With precious sons still missing how can life begin to settle into a routine? But Clabe was having tooth problems and had been to the dentist. Leora regularly churned butter now that they had cows.
Finally they got a phone installed. It rang one night after 9:00. Donald and Rose had just arrived in Perry in their Studebaker. Donald was still in the Navy, thinking that he would make a career of it, having served since 1934.
Clabe had a tooth pulled, and they picked up fish from the depot that Donald and Rose had sent when they got back to Washington.
Donna Gaye was born to Delbert and Evelyn in Perry, November 21 at 12:55 p.m. Ten days later, Evelyn and baby went home from the hospital. Leora churned four pounds of butter, and sold butter, eggs, and twenty hens in Perry.
December 4 was Leora’s 55th birthday. She got her annual “kerchief” from her mother, a plant, nightgowns, and a box of Drews chocolates.
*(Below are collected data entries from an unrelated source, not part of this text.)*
(** [k.Exporter.ExportTo(ctx, e, opt)], of which the orchestrator
    keeps the error only *)
Definition ExportTo (k : ExportableCacheKey) (ctx : Context)
           (e : remotecache_Exporter) (opt : CacheExportOpt) : M (option error) :=
  do r <- ask (fun tr => key_ExportTo E tr k ctx e opt);
  run emit (EvExportTo k ctx e opt);
  ret r.

(** [e.Finalize(ctx)] *)
Definition Finalize (e : remotecache_Exporter) (ctx : Context) : M (option error) :=
  do r <- ask (fun tr => cache_Finalize E tr e ctx);
  run emit (EvFinalize e ctx);
  ret r.

End Collaborators.

(** ** The functions of [solver.go] *)

Section llbsolver.

Variable E : Env.

(** Modelled from the spec: the references that [res.EachRef] of the
    missing type [frontend.Result] visits, "primary first, then each
    named reference"; a nil named entry holds no reference. *)
Definition refsOf (res : Result) : list CachedResult :=
  match Ref res with Some r => [r] | None => [] end ++
  match Refs res with
  | Some l => omap snd l
  | None => []
  end.

(** Modelled from the spec: the calls of [fn] that [res.EachRef] of
    the missing type [frontend.Result] makes on the references, one
    after the other; "any failure ... short-circuits remaining refs". *)
Fixpoint eachOf (fn : CachedResult -> M (option error))
         (l : list CachedResult) : M (option error) :=
  match l with
  | [] => ret None
  | r :: l' =>
      do err <- fn r;
      match err with
      | Some e => ret (Some e)
      | None => eachOf fn l'
      end
  end.

(** Modelled from the spec: [res.EachRef(fn)] of the missing type
    [frontend.Result].  It calls [fn] "for every ref in the Result",
    in the order of [refsOf], stops at the first error and returns
    it. *)
Definition EachRef (res : Result) (fn : CachedResult -> M (option error))
  : M (option error) :=
  eachOf fn (refsOf res).

(** The closure that [oneOffProgress] returns, on the variables [pw],
    [id] and [st] that it captures; it sets the [Completed] field of
    [st] alone. *)
Definition prepareDone (pw : progress.Writer) (id : string)
           (st : progress.Status) (err : option error) : M (option error) :=
  (* TODO: set error on status *)
  do now <- Now E;
  let st := {| progress.Started := progress.Started st;
               progress.Completed := Some now |} in
  run Write pw id (VStatus st);
  run Close pw;
  ret err.

Definition oneOffProgress (ctx : Context) (id : string)
  : M (option error -> M (option error)) :=
  do '(pw, _) <- FromContext ctx [];
  do now <- Now E;
  let st := {| progress.Started := Some now; progress.Completed := None |} in
  run Write pw id (VStatus st);
  ret (prepareDone pw id st).

(** [notifyStarted]: the vertex is updated through the pointer [v];
    the updated vertex is returned. *)
Definition notifyStarted (ctx : Context) (v : client.Vertex) (cached : bool)
  : M client.Vertex :=
  do '(pw, _) <- FromContext ctx [];
  defer (Close pw)
    (do now <- Now E;
     let v := {| client.Digest := client.Digest v;
                 client.Name := client.Name v;
                 client.Started := Some now;
                 client.Completed := None;
                 client.Cached := cached;
                 client.Error := client.Error v |} in
     run Write pw (client.Digest v) (VVertex v);
     ret v).

Definition notifyCompleted (ctx : Context) (v : client.Vertex)
           (err : option error) (cached : bool) : M client.Vertex :=
  do '(pw, _) <- FromContext ctx [];
  defer (Close pw)
    (do now <- Now E;
     let v := {| client.Digest := client.Digest v;
                 client.Name := client.Name v;
                 client.Started :=
                   match client.Started v with
                   | None => Some now
                   | Some t => Some t
                   end;
                 client.Completed := Some now;
                 client.Cached := cached;
                 client.Error :=
                   match err with
                   | Some e => Error e
                   | None => client.Error v
                   end |} in
     run Write pw (client.Digest v) (VVertex v);
     ret v).

(** [inVertexContext].  A Go closure shares the variables it captures
    with the function around it: [L] is the type of the captured
    variables that [f] assigns, passed in and handed back. *)
Definition inVertexContext {L} (ctx : Context) (name : string)
           (f : Context -> L -> M (option error * L)) (captured : L)
  : M (option error * L) :=
  do id <- NewID E;
  let v := {| client.Digest := digest_FromBytes E id;
              client.Name := name;
              client.Started := None;
              client.Completed := None;
              client.Cached := false;
              client.Error := "" |} in
  do '(pw, ctx) <- FromContext ctx [progress.WithMetadata "vertex" (client.Digest v)];
  do v <- notifyStarted ctx v false;
  defer (Close pw)
    (do '(err, captured) <- f ctx captured;
     do v <- notifyCompleted ctx v err false;
     ret (err, captured)).

(** The type assertion [res.Sys().( *worker.WorkerRef)] with the error
    of its failure *)
Definition asWorkerRef (res : CachedResult) : ImmutableRef + error :=
  match Sys res with
  | WorkerRef r => inl r
  | OtherSys ty => inr (ErrInvalidReference ty)
  end.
Clabe helped Delbert begin to wire the house for electricity. And Clabe was still having toothaches, and his wife also. Clabe had a tooth pulled the next day. Leora’s jaw was swollen by Thursday, but she waited another week to have two teeth pulled. The same day they got a Guernsey bull, and Leora churned more butter.
Sleet and snow fell all day Christmas Eve. Sam and Darlene, with Richard and seven-month-old Robert were to come the next day but couldn’t. So Clabe and Leora, Delbert’s family, and Doris’s family had a Christmas dinner of bacon and eggs.
What a comfort to have their oldest son and his family living with them, a blessing to end such a terrible year. Even in the middle of the heartache.
And we think we have it rough, eh?!
Here’s to 2021 improving life!
I’ve had a blessed year in spite of everything!
Those are such precious family photos! Were all the details of the family’s life in 1945 from a diary Leora kept?
Yes. It’s an odd thing, bolted together at the top and such fragile pages. She mostly recorded temps and weather in it. I have dozens of her later diaries. She usually recorded the temperature three times a day!
Interesting! I have my grandfather’s diaries, and he mostly recorded the temperature, the barometric pressure, and whatever home maintenance he had to do.
I’ll bet they were as glad to see the back of 1945 as we will be to see the back of 2020!
But 1946 will be even worse for them. . . .
I’m left wondering about that 9:00 p.m. phone call!
Don and Rose got that far, and I’ll bet that Rose told him it’d be nicer to warn his folks that they’d arrived than to show up at that time of night. At least it meant that Clabe and Leora finally had a phone! Wonder if Don called from a motel in Perry?